She raised her chin to look at me with all the haughtiness of a princess instead of a servant. “You have nothing good in your life, do you? So you can’t let anyone else have anything good either. Especially your brother!”
My resolve vanished.
Before I could think better of it, my hand was at her throat. Pivoting, I drove her back against the wall. Then I released her neck, slamming my hands against the wall on either side of her head. I was in her face in an instant, so close that her shaky breath warmed my skin.
“You know nothing. Nothing!” I hit the wall again, and she flinched. I lowered my voice to a deadly whisper. “Everything I do is to make life better for everyone else. Everything I do—everything I sacrifice—is for the peace and security of our country! Do not presume to know anything about my life. Or about me.”
Lieke only stared at me in silence. She swallowed hard once, wetting her lips as if she were readying to speak, but she didn’t.
“Next time you interfere, Blondie, I’ll drag you before the king myself. You want to remain here? Stay out of the damned way.”
CHAPTER 26
Lieke
What had I been thinking, confronting the prince? Why had I pushed him like that? Who did I think I was?
I remained in the guest room long after he left, replaying the entire encounter in my head. I’d never witnessed that side of Connor—except once, that night when he’d shifted into his wolfhound form. As I lifted my hand to my neck, to the spot where he’d grabbed me, I wondered why I hadn’t been scared of him just now. Shouldn’t I have been?
Something in his eyes—despite the anger I’d obviously stoked—had put me at ease. Well, as much at ease as I could be with a powerful fae prince intimidating me in a dark room. Even when he’d grabbed me and pushed me against the wall, he hadn’t hurt me.
Stars, why could I not stop thinking about his hand on my throat? What was wrong with me?

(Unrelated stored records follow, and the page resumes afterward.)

Lemma attrs_Some lo l x a :
  ok_from lo l -> attrs l x = Some a -> exists r, r ∈ l /\ start r <= x < fin r /\ a = attr r x.
Proof.
  intros Hok Ha. unfold attrs in Ha. apply fmap_Some in Ha as (r & Hf & ->).
  apply find_some in Hf as [Hin Hh]. exists r. by rewrite list_elem_of_In, <- has_iff.
Qed.

Lemma attrs_None l x : attrs l x = None <-> forall r, r ∈ l -> ~ start r <= x < fin r.
Proof.
  unfold attrs. rewrite fmap_None. split.
  - intros Hf r Hr%list_elem_of_In Hx. pose proof (find_none _ _ Hf r Hr) as Hn. cbv beta in Hn.
    rewrite (proj2 (has_iff r x) Hx) in Hn. done.
  - intros Hn. destruct (List.find _ l) as [r|] eqn:Hf; [|done]. exfalso.
    apply find_some in Hf as [Hin Hh]. apply (Hn r); [by apply list_elem_of_In|by apply has_iff].
Qed.

(** ** Overlap and insertion *)

Lemma overlaps_iff m s e :
  overlaps m s e = true <-> exists r, r ∈ regions m /\ s < fin r /\ start r < e.
Proof.
  unfold overlaps. rewrite existsb_true_exists. setoid_rewrite andb_true_iff.
  setoid_rewrite Z.ltb_lt. done.
Qed.

(** A range overlaps no region exactly when nothing in it is mapped. *)
Lemma overlaps_false m lo s e :
  ok_from lo (regions m) -> s < e ->
  overlaps m s e = false <-> forall x, s <= x < e -> view m x = None.
Proof.
  intros Hok Hse. rewrite <- not_true_iff_false, overlaps_iff. split.
  - intros Hno x Hx. apply attrs_None. intros r Hr Hin. apply Hno. exists r. split; [done|lia].
  - intros Hall (r & Hr & H1 & H2). destruct (ok_from_elem _ _ _ Hok Hr) as (_ & E & _).
    specialize (Hall (Z.max s (start r)) ltac:(lia)). unfold view in Hall.
    rewrite (attrs_elem _ _ _ _ Hok Hr) in Hall; [done|lia].
Qed.

Definition ins r l : list Region :=
  let i := partition_point (fun y => start y <? start r) l in take i l ++ r :: drop i l.

Lemma ins_cons r y l : ins r (y :: l) = if start y <? start r then y :: ins r l else r :: y :: l.
Proof. unfold ins. simpl. by destruct (start y <? start r). Qed.

Lemma ins_spec r l lo x :
  ok_from lo l -> lo <= start r -> start r < fin r -> (PAGE_SIZE | start r) -> (PAGE_SIZE | fin r) ->
  (forall y, y ∈ l -> fin r <= start y \/ fin y <= start r) ->
  ok_from lo (ins r l) /\ attrs (ins r l) x = if has r x then Some (attr r x) else attrs l x.
Proof.
  intros Hok Hlo Hne Ha1 Ha2. revert lo Hok Hlo. induction l as [|y l IH]; intros lo Hok Hlo Hdis.
  { unfold ins. simpl. rewrite attrs_cons. done. }
  rewrite ins_cons. destruct Hok as (E1 & E2 & E3 & E4 & Hok).
  destruct (Hdis y ltac:(by left)) as [Hy|Hy].
  - replace (start y <? start r) with false by lia. rewrite attrs_cons. simpl. split_and!; try done; lia.
  - replace (start y <? start r) with true by lia.
    destruct (IH (fin y) Hok Hy) as [Hok' Hat]; [intros z Hz; apply Hdis; by right|].
    rewrite !attrs_cons, Hat. simpl. split; [by split_and!|].
    destruct (has y x) eqn:Hyx, (has r x) eqn:Hrx; try done. apply has_iff in Hyx, Hrx. lia.
Qed.

(** [insert] succeeds exactly on a non-empty aligned range nothing occupies. *)
Lemma insert_spec m r lo :
  ok_from lo (regions m) -> lo <= start r ->
  match Vma.insert m r with
  | (Ok _, m') =>
      regions m' = ins r (regions m) /\ m' = with_regions m (regions m') /\
      ok_from lo (regions m') /\ start r < fin r /\
      (PAGE_SIZE | start r) /\ (PAGE_SIZE | fin r) /\ (forall x, start r <= x < fin r -> view m x = None) /\
      (forall x, view m' x = if has r x then Some (attr r x) else view m x)
  | (Err e, m') => m' = m /\
      ~ (start r < fin r /\ (PAGE_SIZE | start r) /\ (PAGE_SIZE | fin r) /\
         forall x, start r <= x < fin r -> view m x = None)
  end.
Proof.
  intros Hok Hlo. unfold Vma.insert.
  destruct (start r >=? fin r) eqn:E1; bool_to_prop; cbn [orb]; [split; [done|lia]|].
  destruct (aligned (start r)) eqn:E2; cbn [negb orb].
  2: { split; [done|]. intros (_ & Hc%aligned_iff & _). congruence. }
  destruct (aligned (fin r)) eqn:E3; cbn [negb orb].
  2: { split; [done|]. intros (_ & _ & Hc%aligned_iff & _). congruence. }
  apply aligned_iff in E2, E3. pose proof (overlaps_false m lo (start r) (fin r) Hok ltac:(lia)) as Hov.
  destruct (overlaps m (start r) (fin r)) eqn:E4.
  { split; [done|]. intros (_ & _ & _ & Hc%Hov). done. }
  assert (Hdis : forall y, y ∈ regions m -> fin r <= start y \/ fin y <= start r).
  { intros y Hy. destruct (decide (fin r <= start y)) as [|]; [by left|]. right.
    destruct (decide (fin y <= start r)) as [|]; [done|]. exfalso.
    apply not_true_iff_false in E4. apply E4, overlaps_iff. exists y. split; [done|lia]. }
  assert (Hspec : forall x, _) by (intros x; exact (ins_spec r (regions m) lo x Hok Hlo ltac:(lia) E2 E3 Hdis)).
  split; [done|]. split; [done|]. split; [apply (Hspec 0)|]. split; [lia|]. split; [done|]. split; [done|].
  split; [by apply Hov|]. intros x. apply Hspec.
Qed.

(** ** Removal *)

Lemma piece_attr r s e x : attr (piece r s e) x = attr r x.
Proof.
  unfold attr, kind_at, piece. cbn [protection kind start]. destruct (kind r); try done. do 2 f_equal. lia.
Qed.

Lemma cut_attrs s e r x :
  s <= e ->
  attrs (cut s e r).1 x = if has r x && negb ((s <=? x) && (x <? e)) then Some (attr r x) else None.
Proof.
  intros Hse. unfold cut, has. case_if; cbn [fst].
  - rewrite attrs_cons. unfold has.
    destruct ((start r <=? x) && (x <? fin r)) eqn:Hx; cbn [andb]; [|done].
    replace ((s <=? x) && (x <? e)) with false; [done|]. symmetry. apply not_true_iff_false.
    intros Hc. bool_to_prop. destruct Hif; bool_to_prop; lia.
  - rewrite attrs_app. destruct (start r <? s) eqn:E1, (e <? fin r) eqn:E2; rewrite ?attrs_cons; unfold has;
      cbn [piece start fin]; rewrite ?piece_attr; repeat case_if; bool_to_prop; try done; lia.
Qed.

Lemma cut_ok s e r lo l :
  s <= e -> (PAGE_SIZE | s) -> (PAGE_SIZE | e) ->
  lo <= start r -> start r < fin r -> (PAGE_SIZE | start r) -> (PAGE_SIZE | fin r) ->
  ok_from (fin r) l -> ok_from lo ((cut s e r).1 ++ l).
Proof.
  intros Hse Hs He Hlo Hne Ha1 Ha2 Hok. unfold cut. case_if; cbn [fst]; [simpl; by split_and!|].
  bool_to_prop. destruct (start r <? s) eqn:E1, (e <? fin r) eqn:E2; bool_to_prop; simpl; split_and?; try done; try lia.
  - eapply ok_from_weaken; [|exact Hok]. lia.
  - eapply ok_from_weaken; [|exact Hok]. lia.
Qed.

(** The spans [remove] reports. *)
Definition in_spans (spans : list Span) x (p : Protection) : Prop :=
  exists sp, sp ∈ spans /\ span_start sp <= x < span_end sp /\ span_prot sp = p.

Lemma in_spans_nil x p : ~ in_spans [] x p.
Proof. intros (sp & Hsp & _). set_solver. Qed.

Lemma in_spans_app a b x p : in_spans (a ++ b) x p <-> in_spans a x p \/ in_spans b x p.
Proof.
  unfold in_spans. split.
  - intros (sp & [?|?]%elem_of_app & ?); [left|right]; by exists sp.
  - intros [(sp & ? & ?)|(sp & ? & ?)]; exists sp; (split; [apply elem_of_app; auto|done]).
Qed.

Lemma cut_spans s e r x p :
  in_spans (cut s e r).2 x p <-> has r x = true /\ s <= x < e /\ protection r = p.
Proof.
  unfold cut, in_spans. rewrite has_iff. case_if; cbn [snd]; split.
  - intros (sp & Hsp & _). set_solver.
  - intros (Hx & Hse & _). destruct Hif; bool_to_prop; lia.
  - intros (sp & ->%list_elem_of_singleton & Hx & <-). cbn [span_start span_end span_prot] in *. split_and!; try done; lia.
  - intros (Hx & Hse & <-). eexists. split; [by apply list_elem_of_singleton|]. cbn. split; [lia|done].
Qed.

(** Removal empties exactly the range and reports exactly what was there. *)
Lemma remove_spec m s e lo :
  ok_from lo (regions m) -> s <= e -> (PAGE_SIZE | s) -> (PAGE_SIZE | e) ->
  let '(spans, m') := Vma.remove m s e in
  m' = with_regions m (regions m') /\ ok_from lo (regions m') /\
  (forall x, view m' x = if (s <=? x) && (x <? e) then None else view m x) /\
  (forall x p, in_spans spans x p <-> s <= x < e /\ exists k, view m x = Some (p, k)).
Proof.
  intros Hok Hse Hs He. unfold Vma.remove, view. cbn [regions with_regions]. split; [done|].
  revert lo Hok. induction (regions m) as [|r l IH]; intros lo Hok.
  { simpl. split_and!; [done| |].
    - intros x. by case_if.
    - intros x p. split; [by intros ?%in_spans_nil|]. by intros (_ & k & ?). }
  destruct Hok as (E1 & E2 & E3 & E4 & Hok). destruct (IH _ Hok) as (I1 & I2 & I3).
  rewrite !fmap_cons. cbn [concat]. split_and!.
  - by apply cut_ok.
  - intros x. rewrite attrs_app, cut_attrs, I2, attrs_cons by done.
    destruct (has r x) eqn:Hx, ((s <=? x) && (x <? e)) eqn:Hse'; cbn [andb negb]; try done.
  - intros x p. rewrite in_spans_app, cut_spans, I3, attrs_cons. split.
    + intros [(Hx & Hr & <-)|(Hr & k & Hk)].
      * split; [done|]. rewrite Hx. by eexists.
      * split; [done|]. exists k. destruct (has r x) eqn:Hx; [|done]. exfalso. apply has_iff in Hx.
        assert (attrs l x = None) as Hn; [|congruence]. apply attrs_None. intros y Hy Hxy.
        destruct (ok_from_elem _ _ _ Hok Hy) as (? & _). lia.
    + intros (Hr & k & Hk). destruct (has r x) eqn:Hx; [left|right; eauto]. injection Hk as <- <-. done.
Qed.

(** ** Searching for a gap *)

Definition gap l s e : Prop := forall r, r ∈ l -> e <= start r \/ fin r <= s.

(** Descending, disjoint: the order [find_free] walks in. *)
Fixpoint ok_down l : Prop :=
  match l with
  | [] => True
  | r :: l => start r < fin r /\ (PAGE_SIZE | start r) /\ Forall (fun y => fin y <= start r) l /\ ok_down l
  end.

Lemma ok_down_app l k :
  ok_down (l ++ k) <-> ok_down l /\ ok_down k /\ forall r y, r ∈ l -> y ∈ k -> fin y <= start r.
Proof.
  induction l as [|r l IH]; simpl.
  { split; [intros; split_and!; set_solver|tauto]. }
  rewrite IH, Forall_app. split.
  - intros (E1 & E2 & [E3 E4] & E5 & E6 & E7). split_and!; try done.
    intros r' y [->|Hr]%elem_of_cons Hy; [|by apply E7]. rewrite Forall_forall in E4. by apply E4.
  - intros ((E1 & E2 & E3 & E4) & E5 & E6). split_and!; try done.
    + apply Forall_forall. intros y Hy. apply E6; [by left|done].
    + intros r' y Hr Hy. apply E6; [by right|done].
Qed.

Lemma ok_from_rev lo l : ok_from lo l -> ok_down (rev l) /\ forall r, r ∈ l -> lo <= start r.
Proof.
  revert lo. induction l as [|r l IH]; intros lo; simpl; [split; [done|set_solver]|].
  intros (E1 & E2 & E3 & E4 & Hok). destruct (IH _ Hok) as [I1 I2]. split.
  - apply ok_down_app. simpl. split_and!; try done.
    intros y z Hy ->%list_elem_of_singleton. apply I2. apply list_elem_of_In. apply in_rev.
    by apply list_elem_of_In.
  - intros y [->|Hy]%elem_of_cons; [done|]. specialize (I2 y Hy). lia.
Qed.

I shook my head and squeezed my eyes shut, desperate for the memory to leave me alone before my core traitorously warmed again. I drew in a deep breath, but the scent of Connor’s cologne had transferred to my shirt, making it impossible to be rid of him. As a distraction, I focused instead on what he’d said. I was naive. I didn’t know anything. I needed to stay out of the way.
Or I’d be dismissed.
Stars, what had I done?
My gut lurched as I thought of how close I’d come to being thrown out of the palace. Sure, I missed Raven and her family, and they would no doubt welcome me back. But this was my home.
Logically I understood all Connor had said—about their duty and the sacrifice required of him and his brother—but I couldn’t let go of this idea that it didn’t have to be that way. Surely a prince should be able to choose who he married?
Even if it’s a mortal servant?
You’re reaching for the damned stars,I told myself, sighing.
I was yearning for something that couldn’t be mine, no matter what Brennan wanted.
I needed to let him go for good this time.
I couldn’t see him again.
My chest ached at the notion, and my shoulders curled in as if to protect my heart from the pain. How in the stars did I expect to stay here in this palace without seeing him? Or his damned brother?
No. I would find a way. I had to find a way.
But why did I want to stay in a home tainted with memories of Brennan?
Sure, I’d done so for years after his mother died, but there had always been some hope that one day our separation would end, he’d remember we were friends, and he’d stop pretending I didn’t exist. But now it was different. Now there was no hope. He was to marry another. He’d never be mine.
Growling in frustration, I lifted my face toward the ceiling and rolled my shoulders.
“Smile,” I said aloud, as I had every day since my mother’s passing. Life could be over at any time, and I didn’t want to waste too much of it fretting over things I couldn’t change. Closing my eyes, I thought of her and the way she used to brush my tears away and say, “It’s good to feel things, sweet girl. It’s how we know we’re alive. As long as we have breath in our lungs, we have reason to be thankful, for it means we still have time to make a difference and have a chance to be someone else’s joy.”
I could do this, because the alternative—leaving and never coming back—was unacceptable.
Taking one more deep breath, I opened the door and stepped out into the hallway, making my way down the servants’ stairs toward the staff quarters. Assuming I hadn’t lost all track of time while contemplating my predicament, I would find Mrs. Bishop on her break in her room rather than in the kitchen. Whether she would grant my request was another concern entirely, but I had to at least ask.